*What you will do*
Begin with the line that holds "- Z.to_euclidean_division_equations; lia.". Write out every line from there to the end of the listing below, word for word.

*Exercise inputs*
Lemma occurrences_zero_iff (fw s : string) :
  fw <> "" -> (occurrences fw s = 0%nat <-> includes s fw = false).
Proof.
  intro Hfw. unfold occurrences, split.
  destruct fw as [|a fw]; [congruence|].
  destruct (splitFrom_occurs (String a fw) s Hfw "") as [H0 H1].
  destruct (includes s (String a fw)).
  - specialize (H1 eq_refl). split; [lia | discriminate].
  - rewrite (H0 eq_refl). split; reflexivity.
Qed.

Lemma fillerCount_zero_iff (answerText : string) :
  fillerCount answerText = 0%nat
  <-> forall fw, In fw fillerWords ->
                 includes (answer answerText) fw = false.
Proof.
  unfold fillerCount, fillerWords. cbn [fold_left].
  split.
  - intros H fw Hin. cbn [In] in Hin.
    repeat (destruct Hin as [<-|Hin];
            [apply occurrences_zero_iff; [discriminate | lia]|]).
    destruct Hin.
  - intro H.
    repeat match goal with
           | |- context [occurrences ?fw ?s] =>
               let E := fresh "E" in
               assert (E : occurrences fw s = 0%nat)
                 by (apply occurrences_zero_iff;
                     [discriminate | apply H; cbn [In]; tauto]);
               rewrite E; clear E
           end.
    reflexivity.
Qed.

(** Fillers are counted as pieces of text, not as words: the filler count
    is 0 exactly when none of the six fillers occurs anywhere in the
    lower-cased answer, inside a longer word included; an answer in which
    one occurs gets no bonus for being free of fillers, so its clarity is
    at most 9. *)
Theorem fillers_are_substrings (answerText : string) :
  (fillerCount answerText = 0%nat
   <-> forall fw, In fw fillerWords ->
                  includes (answer answerText) fw = false)
  /\ (forall fw, In fw fillerWords ->
                 includes (answer answerText) fw = true ->
                 (1 <= fillerCount answerText)%nat
                 /\ clarityScore answerText <= 9).
Proof.
  split; [apply fillerCount_zero_iff|].
  intros fw Hin Hocc.
  assert (Hpos : (1 <= fillerCount answerText)%nat).
  { destruct (fillerCount answerText) eqn:E; [|lia].
    rewrite fillerCount_zero_iff in E. rewrite (E fw Hin) in Hocc.
    discriminate Hocc. }
  split; [exact Hpos|].
  unfold clarityScore, clarityFrom, fillerStep, sentenceLengthStep.
  destruct (Nat.eqb_spec (fillerCount answerText) 0); [lia|].
  destruct (geb _ 10 && leb _ 30); [|destruct (ltb _ 10)];
    destruct (5 <? fillerCount answerText)%nat;
    minmax_cases; lra.
Qed.

Lemma fillers_are_substrings_witness :
  (1 <= fillerCount "A number is summed.")%nat
  /\ clarityScore "A number is summed." <= 9.
Proof.
  apply (proj2 (fillers_are_substrings "A number is summed.") "um").
  - left. reflexivity.
  - reflexivity.
Defined.

(** ** The voice analytics *)

Lemma Qabs_cases (x : Q) :
  (0 <= x /\ Qabs x == x) \/ (x <= 0 /\ Qabs x == - x).
Proof.
  destruct (Qlt_le_dec x 0) as [H|H].
  - right. split; [lra | apply Qabs_neg; lra].
  - left. split; [exact H | apply Qabs_pos, H].
Qed.

Lemma num_double (n : nat) : num (n * 2) == 2 * num n.
Proof.
  unfold num. rewrite Nat2Z.inj_mul, inject_Z_mult. cbn. ring.
Qed.

Lemma num_ge (k n : nat) : (k <= n)%nat -> num k <= num n.
Proof. apply num_le. Qed.

(** The estimated rate is an even number of words per minute, and the
    rate score is centred on 135: it never exceeds 99.5, it is 99.5
    exactly for transcripts of 67 or 68 words, and it is 0 exactly for
    transcripts of 168 words or more. *)
Theorem rate_score_peak (transcript : string) :
  AnalyzeAnswers.rateScore transcript <= 99.5
  /\ (AnalyzeAnswers.rateScore transcript == 99.5
      <-> AnalyzeAnswers.wordCount transcript = 67%nat
          \/ AnalyzeAnswers.wordCount transcript = 68%nat)
  /\ (AnalyzeAnswers.rateScore transcript == 0
      <-> (168 <= AnalyzeAnswers.wordCount transcript)%nat).
Proof.
  unfold AnalyzeAnswers.rateScore, AnalyzeAnswers.wordsPerMinute.
  set (n := AnalyzeAnswers.wordCount transcript).
  pose proof (num_double n) as Hd. pose proof (num_nonneg n) as H0.
  set (w := num (n * 2)) in *.
  destruct (Qabs_cases (w - 135)) as [[S A]|[S A]];
    set (a := Qabs (w - 135)) in *; clearbody a;
    assert (C : (n <= 66 \/ n = 67 \/ n = 68 \/ (69 <= n <= 167)
                 \/ 168 <= n)%nat) by lia;
    destruct C as [C|[C|[C|[C|C]]]];
    try (pose proof (num_le n 66 C) as C1; change (num 66) with 66 in C1);
    try (assert (C1 : num n == 67) by (rewrite C; reflexivity));
    try (assert (C1 : num n == 68) by (rewrite C; reflexivity));
    try (pose proof (num_ge 69 n (proj1 C)) as C1;
         pose proof (num_le n 167 (proj2 C)) as C2;
         change (num 69) with 69 in C1; change (num 167) with 167 in C2);
    try (pose proof (num_ge 168 n C) as C1; change (num 168) with 168 in C1);
    try (exfalso; lra);
    minmax_cases;
    (split; [lra|]);
    (split; split; intro Hside;
     try lra; try lia; try (exfalso; lra); try (exfalso; lia);
     try (destruct Hside; exfalso; lia)).
Qed.
(** * Loan ledger of the money-lending backend

    A shallow embedding of [models/Transaction.js] (the schema, its
    defaults, its validators and the [pre('save')] hook) and of the
    handlers of [routes/transactions.js], followed by the properties of
    the ledger that the specification states.

    Modelling conventions.
    - A JavaScript [Number] that holds an amount or a rate is an integer
      of [Z] (an amount in the smallest currency unit); rounding of
      binary floating point is outside the model.
    - A [Date] is its timestamp, a [Z]; the clock reading [new Date()] of
      a request is the argument [now] of its handler.
    - An [ObjectId] is an [N].  The id given to a new document is the
      argument [oid] of the creating handler.
    - The collection of transactions is a finite map from [_id] to the
      stored document; the collection of users is a list of accounts.
    - [req.user], set by the [protect] middleware, is an account.
    - A string is the sequence of the bytes of its UTF-8 encoding: two
      strings are equal when their bytes are, and the empty string has no
      byte. *)

From Stdlib Require Import ZArith.
From stdpp Require Import gmap strings list sorting.

Open Scope Z_scope.

Abbreviation ObjectId := N.

(** ** Schemas *)

(** [enum: ['pending', 'active', 'completed', 'overdue', 'defaulted']] *)
Inductive Status := pending | active | completed | overdue | defaulted.

Global Instance Status_eq_dec : EqDecision Status.
Proof. solve_decision. Defined.

Definition parse_status (s : string) : option Status :=
  if decide (s = "pending")%string then Some pending
  else if decide (s = "active")%string then Some active
  else if decide (s = "completed")%string then Some completed
  else if decide (s = "overdue")%string then Some overdue
  else if decide (s = "defaulted")%string then Some defaulted
  else None.

(** An element of [payments]. *)
Module Payment.
Record t := mk { amount : Z; date : Z; notes : option string }.

Global Instance eq_dec : EqDecision t.
Proof. solve_decision. Defined.
End Payment.

(** A document of the [Transaction] model, without its [_id] (the key
    under which the collection holds it). *)
Record Transaction := mkTransaction {
  lender : ObjectId;
  borrower : string;
  borrowerId : option ObjectId;
  amount : Z;
  interestRate : Z;
  startDate : Z;
  dueDate : Z;
  status : Status;
  description : option string;
  payments : list Payment.t;
  totalPaid : Z;
  remainingAmount : Z;
  createdAt : Z;
  updatedAt : Z
}.

Global Instance Transaction_eq_dec : EqDecision Transaction.
Proof. solve_decision. Defined.

(** The two fields of an account that the ledger reads. *)
Record User := mkUser { _id : ObjectId; username : string }.

Global Instance User_eq_dec : EqDecision User.
Proof. solve_decision. Defined.

(** The paths of the schema, for the change tracking of a document. *)
Inductive Path :=
  | p_lender | p_borrower | p_borrowerId | p_amount | p_interestRate
  | p_startDate | p_dueDate | p_status | p_description | p_payments
  | p_totalPaid | p_remainingAmount.

Global Instance Path_eq_dec : EqDecision Path.
Proof. solve_decision. Defined.

(** ** Documents in memory

    A document in memory is the current value of its fields together
    with what the object-document mapper tracks about it: whether it is
    new, the paths assigned a value different from the one they held, and
    the paths assigned a value that their type or their [enum] refuses. *)
Record Document := mkDocument {
  fields : Transaction;
  isNew : bool;
  modifiedPaths : list Path;
  invalidPaths : list Path
}.

Definition isModified (p : Path) (d : Document) : bool :=
  bool_decide (p ∈ modifiedPaths d).

(** A document read from the collection ([findById]). *)
Definition hydrate (t : Transaction) : Document :=
  mkDocument t false [] [].

Section Setters.
Context {A : Type} `{EqDecision A}.

(** [doc.path = v]: the path is marked modified when [v] differs from
    the value it holds. *)
Definition assign (p : Path) (get : Transaction → A)
    (set : A → Transaction → Transaction) (v : A) (d : Document) : Document :=
  mkDocument (set v (fields d)) (isNew d)
    (if decide (get (fields d) = v) then modifiedPaths d
     else p :: modifiedPaths d)
    (invalidPaths d).
End Setters.

(** [doc.path = v] for a [v] that the path refuses (an [Invalid Date],
    a string outside the [enum]): the failure is recorded and reported by
    the validation of [save]. *)
Definition assign_invalid (p : Path) (d : Document) : Document :=
  mkDocument (fields d) (isNew d) (modifiedPaths d) (p :: invalidPaths d).
(* ===== verification/_CoqProject ===== *)
-Q . S2P
Prelude.v
Kernel.v
SockUtil.v
SockProps.v
Packet.v
UsbDesc.v
Base64.v
DList.v
Fdevent.v
Epoll.v
Trace.v
World.v
Transport.v
Listing.v
Sockets.v
Jdwp.v
ListingProps.v
Adb.v
Daemon.v
Flow.v
SocketTable.v
Closing.v
Teardown.v
Streams.v
TransportProps.v
Pipeline.v
UsbLock.v
JdwpProps.v
JdwpInv.v
JdwpTrack.v
Protocol.v
AuthClient.v
FileSync.v
FileSyncProps.v
OneShot.v
Services.v
Host.v
HostProps.v
HostMain.v
Handshake.v
ServicesProps.v
Mounts.v
Zip.v
ZipProps.v
ZipHeap.v
Utils.v
FsConfig.v
Init.v
(** the end of the alphabet characters: nothing, or padding *)
Definition pad_tail (tl : list Z) : Prop := tl = [] ∨ head tl = Some Pad64.

Lemma b64_split vs ws t u : Forall sextet vs → Forall sextet ws → pad_tail t → pad_tail u →
  (b64 <$> vs) ++ t = (b64 <$> ws) ++ u → vs = ws ∧ t = u.
Proof.
  assert (Hno : ∀ v tl l, sextet v → pad_tail tl → tl = b64 v :: l → False).
  { intros v tl l Hv [->|Hp] Heq; [done|]. subst tl. injection Hp as Hp.
    apply b64_facts in Hv as (_ & _ & Hpad & _). rewrite Hp, Z.eqb_refl in Hpad. done. }
  intros Hvs Hws Ht Hu. revert ws Hws. induction Hvs as [|v vs Hv Hvs IH];
    intros [|w ws] Hws Heq; try (apply Forall_cons_1 in Hws); simpl in Heq.
  - done.
  - destruct (Hno w t _ (proj1 Hws) Ht Heq).
  - destruct (Hno v u _ Hv Hu (eq_sym Heq)).
  - destruct Hws as [Hw Hws]. injection Heq as Hvw Heq.
    apply b64_inj in Hvw as ->; [|done..]. by destruct (IH ws Hws Heq) as [-> ->].
Qed.

Definition pton_loop_post (src vs : list Z) (targsize n : nat)
    (r : option (Z * list Z * pton_st)) (t' : list Z) : Prop :=
  length t' = n ∧
  match r with
  | Some (ch, src', st) => ∃ ws post, Forall sextet ws ∧ st = pst (vs ++ ws)
      ∧ t' = dec (vs ++ ws) ++ post ∧ (length (dec (vs ++ ws)) ≤ targsize)%nat
      ∧ (ch = 0 ∧ strip src = b64 <$> ws
         ∨ ch = Pad64 ∧ strip src = (b64 <$> ws) ++ Pad64 :: strip src' ∧ 0 ∉ src')
  | None => ∀ ws tl, Forall sextet ws → pad_tail tl → strip src = (b64 <$> ws) ++ tl →
      (targsize < length (dec (vs ++ ws)))%nat
  end.

Lemma pton_loop_spec src vs post targsize :
  0 ∉ src → Forall sextet vs →
  (length (dec vs) ≤ targsize ≤ length (dec vs ++ post))%nat →
  ∃ r t', pton_loop src targsize (pst vs) (dec vs ++ post) = Ok r t'
    ∧ pton_loop_post src vs targsize (length (dec vs ++ post)) r t'.
Proof.
  revert vs post. induction src as [|ch src IH]; intros vs post H0 Hvs Ht.
  { eexists _, _. split; [reflexivity|]. split; [done|]. exists [], post.
    rewrite app_nil_r. split_and!; try done; [lia|]. by left. }
  apply not_elem_of_cons in H0 as [Hch H0]. cbn [pton_loop].
  rewrite (proj2 (Z.eqb_neq ch 0)) by done. unfold pton_loop_post. rewrite strip_cons.
  destruct (isspace ch) eqn:Hsp; [by apply IH|].
  destruct (Z.eqb_spec ch Pad64) as [->|Hpad].
  { eexists _, _. split; [reflexivity|]. split; [done|]. exists [], post.
    rewrite app_nil_r. split_and!; try done; [lia|]. by right. }
  destruct (b64_index ch) as [v|] eqn:Hi.
  2:{ eexists _, _. split; [reflexivity|]. split; [done|]. intros ws tl Hws Htl Heq.
      destruct ws as [|w ws]; simpl in Heq.
      - destruct Htl as [->|Htl]; [done|]. rewrite <- Heq in Htl. by injection Htl.
      - injection Heq as -> _. apply Forall_cons_1 in Hws as [Hw _].
        by rewrite (proj1 (b64_facts w Hw)) in Hi. }
  apply b64_index_Some in Hi as [Hv <-]. unfold bind. rewrite pton_char_spec by done.
  case_decide as Hc.
  2:{ eexists _, _. split; [reflexivity|]. split; [done|]. intros ws tl Hws Htl Heq.
      destruct ws as [|w ws]; simpl in Heq.
      - destruct Htl as [->|Htl]; [done|]. rewrite <- Heq in Htl. by injection Htl.
      - injection Heq as Hvw _. apply Forall_cons_1 in Hws as [Hw Hws].
        apply b64_inj in Hvw as <-; [|done..].
        pose proof (dec_length_mono (vs ++ [v]) ws) as Hm. rewrite <- app_assoc in Hm.
        simpl in Hm. lia. }
  set (post' := drop _ post).
  assert (Hl : length (dec (vs ++ [v]) ++ post') = length (dec vs ++ post)).
  { pose proof (dec_length_mono vs [v]). unfold post'.
    rewrite !length_app, length_drop in *. lia. }
  destruct (IH (vs ++ [v]) post') as (r & t' & Heq & Hlen & Hr);
    [done|by apply Forall_app; auto|lia|].
  exists r, t'. split; [done|]. split; [lia|].
  destruct r as [[[ch' src'] st]|].
  - destruct Hr as (ws & post'' & Hws & Hst & Ht' & Hle & Hend).
    exists (v :: ws), post''. rewrite <- app_assoc in *. simpl in *.
    split_and!; try done; [by apply Forall_cons|].
    destruct Hend as [[-> ->]|(-> & -> & ?)]; [by left|by right].
  - intros ws tl Hws Htl Hs. destruct ws as [|w ws]; simpl in Hs.
    + destruct Htl as [->|Htl]; [done|]. rewrite <- Hs in Htl. by injection Htl.
    + injection Hs as Hvw Hs. apply Forall_cons_1 in Hws as [Hw Hws].
      apply b64_inj in Hvw as <-; [|done..].
      specialize (Hr ws tl Hws Htl Hs). rewrite <- app_assoc in Hr. done.
Qed.

(** the six-bit values of an encoding and its padding *)
Fixpoint enc6 (bs : list Z) : list Z :=
  match bs with
  | i0 :: i1 :: i2 :: bs' => out0 i0 :: out1 i0 i1 :: out2 i1 i2 :: out3 i2 :: enc6 bs'
  | [i0; i1] => [out0 i0; out1 i0 i1; out2 i1 0]
  | [i0] => [out0 i0; out1 i0 0]
  | [] => []
  end.
Fixpoint pads (bs : list Z) : list Z :=
  match bs with
  | _ :: _ :: _ :: bs' => pads bs'
  | [_; _] => [Pad64]
  | [_] => [Pad64; Pad64]
  | [] => []
  end.

(** induction in steps of three *)
Lemma three_ind (P : list Z → Prop) :
  P [] → (∀ a, P [a]) → (∀ a b, P [a; b]) → (∀ a b c l, P l → P (a :: b :: c :: l)) → ∀ l, P l.
Proof.
  intros H0 H1 H2 H3 l. remember (length l) as n eqn:Hn. revert l Hn.
  induction (lt_wf n) as [n _ IH]; intros [|a [|b [|c l]]] ->; auto.
  apply H3, (IH (length l)); simpl; auto with lia.
Qed.

Lemma encode_enc6 bs : encode bs = (b64 <$> enc6 bs) ++ pads bs.
Proof. induction bs as [| | |a b c l IH] using three_ind; try done. simpl. by rewrite IH. Qed.

Lemma enc6_sextet bs : Forall is_byte bs → Forall sextet (enc6 bs).
Proof.
  induction bs as [| | |a b c l IH] using three_ind; intros Hb; decompose_Forall_hyps;
    repeat (apply Forall_cons_2); try apply Forall_nil; auto; b64_lia.
Qed.

Lemma pads_tail bs : pad_tail (pads bs).
Proof. induction bs as [| | |a b c l IH] using three_ind; [by left|by right..|done]. Qed.

Lemma dec_enc6 bs : Forall is_byte bs →
  dec (enc6 bs) = bs ++ (if decide (pads bs = []) then [] else [0]).
Proof.
  induction bs as [| | |a b c l IH] using three_ind; intros Hb; decompose_Forall_hyps; simpl.
  4: rewrite IH by done. 
  all: repeat (f_equal; try b64_lia).
Qed.

Lemma enc6_length bs : (3 * length (enc6 bs) / 4)%nat = length bs ∧
  Z.of_nat (length (enc6 bs)) mod 4 = if decide (pads bs = []) then 0 else 4 - Z.of_nat (length (pads bs)).
Proof.
  induction bs as [| | |a b c l IH] using three_ind; try done. simpl pads. destruct IH as [IH1 IH2].
  rewrite <- IH2. cbn [enc6 length]. split.
  - rewrite <- IH1. replace (3 * S (S (S (S (length (enc6 l))))))%nat
      with (3 * length (enc6 l) + 3 * 4)%nat by lia. rewrite Nat.div_add by done. lia.
  - Z.to_euclidean_division_equations; lia.
Qed.

Lemma encode_inj bs bs' : Forall is_byte bs → Forall is_byte bs' → encode bs = encode bs' → bs = bs'.
Proof.
  intros Hb Hb' H. rewrite !encode_enc6 in H.
  apply b64_split in H as [H6 Hp]; auto using enc6_sextet, pads_tail.
  pose proof (dec_enc6 bs Hb) as H1. rewrite H6, dec_enc6, Hp in H1 by done.
  by apply app_inv_tail in H1.
Qed.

*Answer to this problem*
  - Z.to_euclidean_division_equations; lia.
Qed.

Lemma encode_inj bs bs' : Forall is_byte bs → Forall is_byte bs' → encode bs = encode bs' → bs = bs'.
Proof.
  intros Hb Hb' H. rewrite !encode_enc6 in H.
  apply b64_split in H as [H6 Hp]; auto using enc6_sextet, pads_tail.
  pose proof (dec_enc6 bs Hb) as H1. rewrite H6, dec_enc6, Hp in H1 by done.
  by apply app_inv_tail in H1.
Qed.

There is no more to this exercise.